Friday, December 03, 2004

Cloud Atlas quotes

"As many truths as men. Occasionally, I glimpse a truer Truth, hiding in imperfect simulacrums of itself, but as I approach, it bestirs itself & moves deeper into the thorny swamp of dissent."

And

"Souls cross the skies o' time. . . like clouds crossin' skies o' the world."

And

"Souls cross ages like clouds cross skies, an' tho' a cloud's shape nor hue nor size don't stay the same, it's still a cloud an' so is a soul. Who can say where the cloud's blowed from or who the soul'll be 'morrow? Only Sonmi the east an' the west an' the compass an' the atlas, yay, only the atlas o' clouds."

And

". . . I glimpsed all the lifes my soul ever was till far-far back b'fore the Fall, yay, glimpsed from a gallopin' horse in a hurrycane, but I cudn't describe 'em 'cos there ain't the words no more but well I mem'ry that dark Kolekole girl with her tribe's tattoo, yay, she was a saplin' bendin' an' I was that hurrycane, I blowed her she bent, I blowed harder she bent harder an' closer, then I was Crow's wings beatin' an' she was the flames lickin' an' when the Kolekole saplin' wrapped her willowy fingers around my neck, her eyes was quartzin' and she murmed in my ear, Yay, I will, again, an' yay, we will, again."

I've gone forward in time and now I'll be going back. Translation: less than 200 pages to go and a strong inclination to listen to The Highwaymen: "I'll be back again and again and again and again."

Times are you say a person's b'liefs ain't true, they think you're sayin' their lifes ain't true an' their truth ain't true.
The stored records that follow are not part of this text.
(** * Marbles ("bets") trading chaincode: a shallow embedding

    Source: [hyperledger/part2/part2_chaincode.go].

    The chaincode keeps three families of records in the ledger's key-value
    state: one JSON record per bet (keyed by the bet's name), the list of
    all bet names under the key ["_betindex"], and the book of open trades
    under the key ["_opentrades"].  Every function of the Go file except
    [main] (which only starts the shim) is rendered below as a
    computation in a small state-and-error monad over the ledger stub.

    Modelling conventions.
    - Byte slices and Go strings are [string] (a list of 8-bit characters).
    - Go [int] and [int64] are 64-bit; values are kept in [Z] and the
      parsers [Atoi] and [ParseInt] reject anything outside the range.
    - Slices are lists; a nil slice and an empty slice are both [[]].
    - The host store never fails: [GetState], [PutState] and [DelState]
      always return a nil error, and [GetState] of an absent key returns
      no bytes.  The [err != nil] branches that only relay a host failure
      are therefore unreachable and are left out.
    - [encoding/json] and [strings.ToLower] are library code; the
      chaincode is written against the interface [GoLib].  A concrete
      instance ([goLib], an executable JSON reader and printer) is used to
      run the code on concrete ledgers.
    - The clock read by [makeTimestamp] is an explicit argument [now]. *)

From Stdlib Require Import ZArith String Ascii List Lia Bool DecimalString.
From stdpp Require Import gmap strings list fin_maps.

Open Scope Z_scope.

(** ** Go primitives *)

Abbreviation bytes := string.

(** [len(s)] for a slice. *)
Definition len {A : Type} (l : list A) : Z := Z.of_nat (length l).

(** The double-quote character, for the JSON text the code assembles. *)
Definition dq : string := String "034"%char EmptyString.

Definition minInt64 : Z := - 2 ^ 63.
Definition maxInt64 : Z := 2 ^ 63 - 1.

Definition is_digit (c : ascii) : bool :=
  let n := nat_of_ascii c in (48 <=? n)%nat && (n <=? 57)%nat.

Definition digit_val (c : ascii) : Z := Z.of_nat (nat_of_ascii c) - 48.

(** Base-10 digits of [strconv.ParseUint]: every byte must be a digit. *)
Fixpoint parse_digits (s : string) (acc : Z) : option Z :=
  match s with
  | EmptyString => Some acc
  | String c s' =>
      if is_digit c then parse_digits s' (acc * 10 + digit_val c) else None
  end.

(** [strconv.ParseInt(s, 10, 64)]: an optional sign, at least one digit,
    only digits, and a value that fits in 64 bits; [None] stands for a
    non-nil error (syntax or range). *)
Definition ParseInt (s : string) : option Z :=
  match s with
  | EmptyString => None
  | String c s' =>
      let neg := Ascii.eqb c "-"%char in
      let body := if neg || Ascii.eqb c "+"%char then s' else s in
      match body with
      | EmptyString => None
      | _ =>
          match parse_digits body 0 with
          | None => None
          | Some un =>
              let n := if neg then - un else un in
              if (minInt64 <=? n) && (n <=? maxInt64) then Some n else None
          end
      end
  end.

(** [strconv.Atoi]: [ParseInt(s, 10, 0)] on a 64-bit platform. *)
Definition Atoi (s : string) : option Z := ParseInt s.

(** [strconv.Itoa] and [strconv.FormatInt(_, 10)]. *)
Definition Itoa (n : Z) : string := NilZero.string_of_int (Z.to_int n).

(** ** Data model (the struct declarations of the source) *)

Module Bet.
Record t : Type := mk {
  Name : string;
  Color : string;
  Size : Z;
  User : string
}.
(** [Bet{}] *)
Definition zero : t := mk "" "" 0 "".
Definition set_User (b : t) (u : string) : t :=
  mk (Name b) (Color b) (Size b) u.
End Bet.

(** The struct names its integer field [Amount] (JSON key ["amount"]);
    every function of the file reads and writes it as [.Size].  The
    record keeps the name the functions use. *)
Module Description.
Record t : Type := mk {
  Color : string;
  Size : Z
}.
Definition zero : t := mk "" 0.
End Description.

Module AnOpenTrade.
Record t : Type := mk {
  User : string;
  Timestamp : Z;
  Want : Description.t;
  Willing : list Description.t
}.
Definition zero : t := mk "" 0 Description.zero [].
Definition set_Willing (o : t) (w : list Description.t) : t :=
  mk (User o) (Timestamp o) (Want o) w.
End AnOpenTrade.

Module AllTrades.
Record t : Type := mk {
  OpenTrades : list AnOpenTrade.t
}.
Definition zero : t := mk [].
End AllTrades.

Definition betIndexStr : string := "_betindex".
Definition openTradesStr : string := "_opentrades".

(** ** Library interface

    [UnmarshalX b] is the value left in a fresh zero [X] by
    [json.Unmarshal(b, &x)]; the chaincode discards the error every time.
    [MarshalX v] is the byte slice returned by [json.Marshal(v)]. *)
Class GoLib : Type := {
  ToLower : string -> string;
  UnmarshalBet : bytes -> Bet.t;
  MarshalBet : Bet.t -> bytes;
  UnmarshalIndex : bytes -> list string;
  MarshalIndex : list string -> bytes;
  UnmarshalTrades : bytes -> AllTrades.t;
  MarshalTrades : AllTrades.t -> bytes;
  MarshalTrade : AnOpenTrade.t -> bytes;
  MarshalDescription : Description.t -> bytes
}.

(** ** The ledger stub and the monad of chaincode computations *)

Inductive write : Type :=
| Put (key : string) (value : bytes)
| Del (key : string).

(** [ledger] is the world state seen by [GetState]; [writes] is the log
    of every [PutState] and [DelState] issued so far, oldest first. *)
Record stub : Type := mkStub {
  ledger : gmap string bytes;
  writes : list write
}.

Definition emptyStub : stub := mkStub ∅ [].

Inductive outcome (A : Type) : Type :=
| Ok (a : A)            (* the function returned with a nil error *)
| Err (msg : string)    (* the function returned [errors.New(msg)] *)
| Panic (msg : string)  (* a run-time panic (index out of range) *)
| OutOfFuel.            (* the loop budget of the model ran out *)
Arguments Ok {A} a.
Arguments Err {A} msg.
Arguments Panic {A} msg.
Arguments OutOfFuel {A}.

Definition M (A : Type) : Type := stub -> outcome A * stub.

#[export] Instance M_ret : MRet M := fun A a s => (Ok a, s).
#[export] Instance M_bind : MBind M := fun A B k m s =>
  match m s with
  | (Ok a, s') => k a s'
  | (Err e, s') => (Err e, s')
  | (Panic e, s') => (Panic e, s')
  | (OutOfFuel, s') => (OutOfFuel, s')
  end.

(** [return nil, errors.New(msg)] *)
Definition throw {A : Type} (msg : string) : M A := fun s => (Err msg, s).
Definition panic {A : Type} (msg : string) : M A := fun s => (Panic msg, s).
Definition out_of_fuel {A : Type} : M A := fun s => (OutOfFuel, s).

(** [v, e := f(...)] followed by a test of [e]: the error becomes a value. *)
Definition attempt {A : Type} (m : M A) : M (A + string) := fun s =>
  match m s with
  | (Ok a, s') => (Ok (inl a), s')
  | (Err e, s') => (Ok (inr e), s')
  | (Panic e, s') => (Panic e, s')
  | (OutOfFuel, s') => (OutOfFuel, s')
  end.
--David Mitchell, Cloud Atlas

Thursday, December 02, 2004

Cloud Atlas and Hesiod's Theogony

I am loving David Mitchell's Cloud Atlas. I am supposedly reading it with a friend, who became too involved with it to stop at the end of the second section, our agreed upon first discussion point, and I am enjoying it too much to speed through it to catch up with her. We didn't do too well reading War and Peace together either.

Mitchell's overarching structure reminds me of Calvino, and each section (there are six separate storylines and incidentally--hah!-- a character named Sixsmith) is a a different voice, a different location and time, most delightful pastiche. I'll be taking a look at Mitchell's earlier works once I'm done with Cloud Atlas.
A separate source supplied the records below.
(** * AlignAI front end: a shallow embedding of the React client

    The development follows the source files of the client:
    [services/api.js] (module [Api]), the analysis context provider with its
    reducer (module [AnalysisContext]), [HistoryPage], [AnalysisResults],
    [SkillGapChart] and [DocumentUpload].  The skill classification of the
    analysis engine, which the client only consumes, is modelled in module
    [Engine]. *)

From Stdlib Require Import QArith Qround Lqa Ascii String Sorted.
From stdpp Require Import base gmap strings list pretty.

Local Open Scope string_scope.

(** ** JavaScript values *)

Module Js.

(** A JS number: the finite doubles are rationals, and comparison on them is
    the comparison of rationals; [NaN] compares false with everything. *)
Inductive number : Type :=
  | NaN
  | PosInf
  | NegInf
  | Fin (q : Q).

(** [a >= b] *)
Definition ge (a b : number) : bool :=
  match a, b with
  | NaN, _ | _, NaN => false
  | PosInf, _ => true
  | _, NegInf => true
  | NegInf, _ => false
  | _, PosInf => false
  | Fin p, Fin q => Qle_bool q p
  end.

(** [a < b] *)
Definition lt (a b : number) : bool :=
  match a, b with
  | NaN, _ | _, NaN => false
  | PosInf, _ => false
  | _, NegInf => false
  | NegInf, _ => true
  | _, PosInf => true
  | Fin p, Fin q => negb (Qle_bool q p)
  end.

(** [a > b] *)
Definition gt (a b : number) : bool := lt b a.

(** Numeric literals of the source. *)
Definition lit (z : Z) : number := Fin (inject_Z z).

(** *** Doubles

    A number of the program is a double: [Fin q] stands for the double of
    value [q], and arithmetic rounds its exact result to the nearest double,
    ties to even, with gradual underflow and overflow to the infinities.  The
    sign of zero is not kept. *)

Definition pow2 (e : Z) : Q :=
  if (0 <=? e)%Z then inject_Z (2 ^ e) else 1 # Z.to_pos (2 ^ (- e)).

Definition pow10 (e : Z) : Q :=
  if (0 <=? e)%Z then inject_Z (10 ^ e) else 1 # Z.to_pos (10 ^ (- e)).

(** The binary exponent of a positive rational: [2^(ilog2 q) <= q < 2^(ilog2 q + 1)]. *)
Definition ilog2 (q : Q) : Z :=
  let t := (Z.log2 (Qnum q) - Z.log2 (Zpos (Qden q)))%Z in
  if Qle_bool (pow2 t) q then t else (t - 1)%Z.

(** The nearest integer, ties to even. *)
Definition roundHalfEven (s : Q) : Z :=
  let f := Qfloor s in
  match Qcompare (s - inject_Z f) (1 # 2) with
  | Lt => f
  | Gt => (f + 1)%Z
  | Eq => if Z.even f then f else (f + 1)%Z
  end.

(** A positive rational rounded to 53 significant bits, on the grid of the
    subnormals below [2^-1022]. *)
Definition roundPos (a : Q) : Q :=
  let e := Z.max (ilog2 a - 52) (-1074) in
  Qred (inject_Z (roundHalfEven (a / pow2 e)) * pow2 e).

(** The double nearest to a rational. *)
Definition round64 (q : Q) : number :=
  match Qcompare q 0 with
  | Eq => Fin 0
  | Gt => let v := roundPos q in
          if Qle_bool (pow2 1024) v then PosInf else Fin v
  | Lt => let v := roundPos (- q) in
          if Qle_bool (pow2 1024) v then NegInf else Fin (- v)
  end.

(** [a * b] *)
Definition mul (a b : number) : number :=
  let negative (x : number) :=
    match x with NegInf => true | Fin q => negb (Qle_bool 0 q) | _ => false end in
  let zero (x : number) :=
    match x with Fin q => Qeq_bool q 0 | _ => false end in
  match a, b with
  | NaN, _ | _, NaN => NaN
  | Fin x, Fin y => round64 (x * y)
  | _, _ =>
      if zero a || zero b then NaN
      else if xorb (negative a) (negative b) then NegInf else PosInf
  end.

(** Number::toString: the shortest decimal that reads back as the same
    double, the digits [s], their number [k] and the decimal exponent [n]
    with value [s * 10^(n-k)], in the notation the language fixes for [n]. *)
Definition roundsTo (x candidate : Q) : bool :=
  match round64 candidate with
  | Fin y => Qeq_bool y x
  | _ => false
  end.

Fixpoint settle (fuel : nat) (v : Q) (c : Z) : Z :=
  match fuel with
  | O => c
  | S fuel' =>
      if negb (Qle_bool (pow10 (c - 1)) v) then settle fuel' v (c - 1)%Z
      else if Qle_bool (pow10 c) v then settle fuel' v (c + 1)%Z
      else c
  end.

(** [n] with [10^(n-1) <= v < 10^n], for a positive double [v]. *)
Definition decimalExponent (v : Q) : Z :=
  settle 8 v (ilog2 v * 30103 / 100000 + 1)%Z.

(** The [k]-digit decimals next to [x]: the one that reads back as [x], the
    closer one when both do, the even one when they are as close. *)
Definition candidate (x : Q) (n k : Z) : option (Z * Z) :=
  let u := pow10 (n - k) in
  let lo := Qfloor (x / u) in
  let hi := (lo + 1)%Z in
  let pick (s : Z) :=
    if (s =? 10 ^ k)%Z then Some ((10 ^ (k - 1))%Z, (n + 1)%Z) else Some (s, n) in
  match roundsTo x (inject_Z lo * u), roundsTo x (inject_Z hi * u) with
  | true, true =>
      match Qcompare (x - inject_Z lo * u) (inject_Z hi * u - x) with
      | Lt => pick lo
      | Gt => pick hi
      | Eq => if Z.even lo then pick lo else pick hi
      end
  | true, false => pick lo
  | false, true => pick hi
  | false, false => None
  end.

(** The least [k] that works; seventeen digits always do. *)
Fixpoint shortest (fuel : nat) (x : Q) (n k : Z) : Z * Z * Z :=
  match fuel with
  | O => (0, n, k)%Z
  | S fuel' =>
      match candidate x n k with
      | Some (s, n') => (s, n', k)
      | None => shortest fuel' x n (k + 1)%Z
      end
  end.

Fixpoint zeros (n : nat) : string :=
  match n with O => EmptyString | S n' => String "0" (zeros n') end.

Definition formatDigits (s n k : Z) : string :=
  let d := pretty (Z.to_N s) in
  if ((k <=? n) && (n <=? 21))%Z then d ++ zeros (Z.to_nat (n - k))
  else if ((0 <? n) && (n <=? 21))%Z then
    substring 0 (Z.to_nat n) d ++ "."
    ++ substring (Z.to_nat n) (Z.to_nat (k - n)) d
  else if ((-6 <? n) && (n <=? 0))%Z then "0." ++ zeros (Z.to_nat (- n)) ++ d
  else
    let e := (n - 1)%Z in
    let es := (if (e <? 0)%Z then "-" else "+") ++ pretty (Z.to_N (Z.abs e)) in
    if (k =? 1)%Z then d ++ "e" ++ es
    else substring 0 1 d ++ "." ++ substring 1 (Z.to_nat (k - 1)) d ++ "e" ++ es.

Definition positiveToString (x : Q) : string :=
  let '(s, n, k) := shortest 17 x (decimalExponent x) 1 in
  formatDigits s n k.

Definition numberToString (a : number) : string :=
  match a with
  | NaN => "NaN"
  | PosInf => "Infinity"
  | NegInf => "-Infinity"
  | Fin q =>
      match round64 q with
      | Fin x =>
          match Qcompare x 0 with
          | Eq => "0"
          | Gt => positiveToString x
          | Lt => "-" ++ positiveToString (- x)
          end
      | PosInf => "Infinity"
      | NegInf => "-Infinity"
      | NaN => "NaN"
      end
  end.

(** The values that cross the client's functions: primitives, arrays, and
    objects as finite maps from property names to values. *)
#[local] Set Warnings "-register-all".
Inductive value : Type :=
  | VUndefined
  | VNull
  | VBool (b : bool)
  | VNum (n : number)
  | VStr (s : string)
  | VArr (items : list value)
  | VObj (fields : gmap string value).
#[local] Set Warnings "register-all".

(** ToBoolean: what [if (v)], [!v] and [v || w] test. *)
Definition truthy (v : value) : bool :=
  match v with
  | VUndefined | VNull => false
  | VBool b => b
  | VNum NaN => false
  | VNum (Fin q) => negb (Qeq_bool q 0)
  | VNum _ => true
  | VStr s => negb (String.eqb s "")
  | VArr _ | VObj _ => true
  end.

(** [a || b] *)
Definition or (a b : value) : value := if truthy a then a else b.

(** A default parameter [x = d]: the default replaces [undefined] only. *)
Definition default_param (x d : value) : value :=
  match x with VUndefined => d | _ => x end.

Definition nullish (v : value) : bool :=
  match v with VUndefined | VNull => true | _ => false end.

(** ToString.  An array is the join of its elements by commas, [null] and
    [undefined] among them counting as empty; an object is '[object Object]',
    unless it has a property [toString] of its own: a value of a response
    body is no function, the conversion finds nothing to call that gives a
    primitive, and throws a TypeError, which is [None] here. *)
Fixpoint ToString (v : value) : option string :=
  match v with
  | VUndefined => Some "undefined"
  | VNull => Some "null"
  | VBool b => Some (if b then "true" else "false")
  | VNum n => Some (numberToString n)
  | VStr s => Some s
  | VArr items =>
      (fix join (l : list value) : option string :=
         match l with
         | [] => Some EmptyString
         | x :: rest =>
             let element :=
               match x with
               | VUndefined | VNull => Some EmptyString
               | _ => ToString x
               end in
             match element, rest with
             | None, _ => None
             | Some text, [] => Some text
             | Some text, _ :: _ =>
                 match join rest with
                 | Some more => Some (text ++ "," ++ more)
                 | None => None
                 end
             end
         end) items
  | VObj fields =>
      match fields !! "toString" with
      | Some _ => None
      | None => Some "[object Object]"
      end
  end.

(** Thrown values.  Every value the client throws or catches is an Error
    object, with its [name] and its [message]. *)
Record JsError : Type := mkError { name : string; message : string }.

Definition new_TypeError (msg : string) : JsError :=
  {| name := "TypeError"; message := msg |}.

(** [new Error(msg)], always the operand of a [throw]: the message is the
    string conversion of the argument (empty for [undefined]); when the
    conversion itself throws, its TypeError is what the statement throws. *)
Definition new_Error (msg : value) : JsError :=
  match msg with
  | VUndefined => {| name := "Error"; message := EmptyString |}
  | _ =>
      match ToString msg with
      | Some text => {| name := "Error"; message := text |}
      | None => new_TypeError "Cannot convert object to primitive value"
      end
  end.

(** Completion of a computation: a value, or a thrown error. *)
Inductive result (A : Type) : Type :=
  | Return (a : A)
  | Throw (e : JsError).
Arguments Return {A} a.
Arguments Throw {A} e.

(** Property read [v.k].  Own properties of objects, and [length] of strings
    and arrays; any other property of a primitive or of an array reads as
    [undefined] (the client reads no index and no other builtin property). *)
Definition get (v : value) (k : string) : value :=
  match v with
  | VObj fields => default VUndefined (fields !! k)
  | VStr s => if String.eqb k "length"
              then VNum (lit (Z.of_nat (String.length s))) else VUndefined
  | VArr items => if String.eqb k "length"
                  then VNum (lit (Z.of_nat (length items))) else VUndefined
  | _ => VUndefined
  end.

(** [v.k] where nothing guards [v]: reading a property of [null] or
    [undefined] throws a TypeError (its text is the engine's own, here
    V8's; the client never reads it). *)
Definition member (v : value) (k : string) : result value :=
  match v with
  | VNull =>
      Throw (new_TypeError
               ("Cannot read properties of null (reading '" ++ k ++ "')"))
  | VUndefined =>
      Throw (new_TypeError
               ("Cannot read properties of undefined (reading '" ++ k ++ "')"))
  | _ => Return (get v k)
  end.

(** Optional chaining [v?.k]. *)
Definition opt_member (v : value) (k : string) : value :=
  if nullish v then VUndefined else get v k.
And speaking of earlier works, I read Hesiod's "Theogony" at work Monday night. Why depend upon Bulfinch and Edith Hamilton when you can read the earliest written versions of myths just as easily for yourself? In translation, of course. I have much more insight into the birth of Aphrodite, for example, after reading this. S. will be reading this next, while I move on to Apollodorus.

Wednesday, December 01, 2004

Who wants to become a writer? And why? Because it's the answer to everything. It's the steaming reason for living. To note, to pin down, to build up, to be astonished at nothing, to cherish the oddities, to let nothing go down the drain, to make something, to make a great flower out of life, even if it's only a cactus.
--Enid Bagnold

But what if it's written by a homosexual, Mr. Allen?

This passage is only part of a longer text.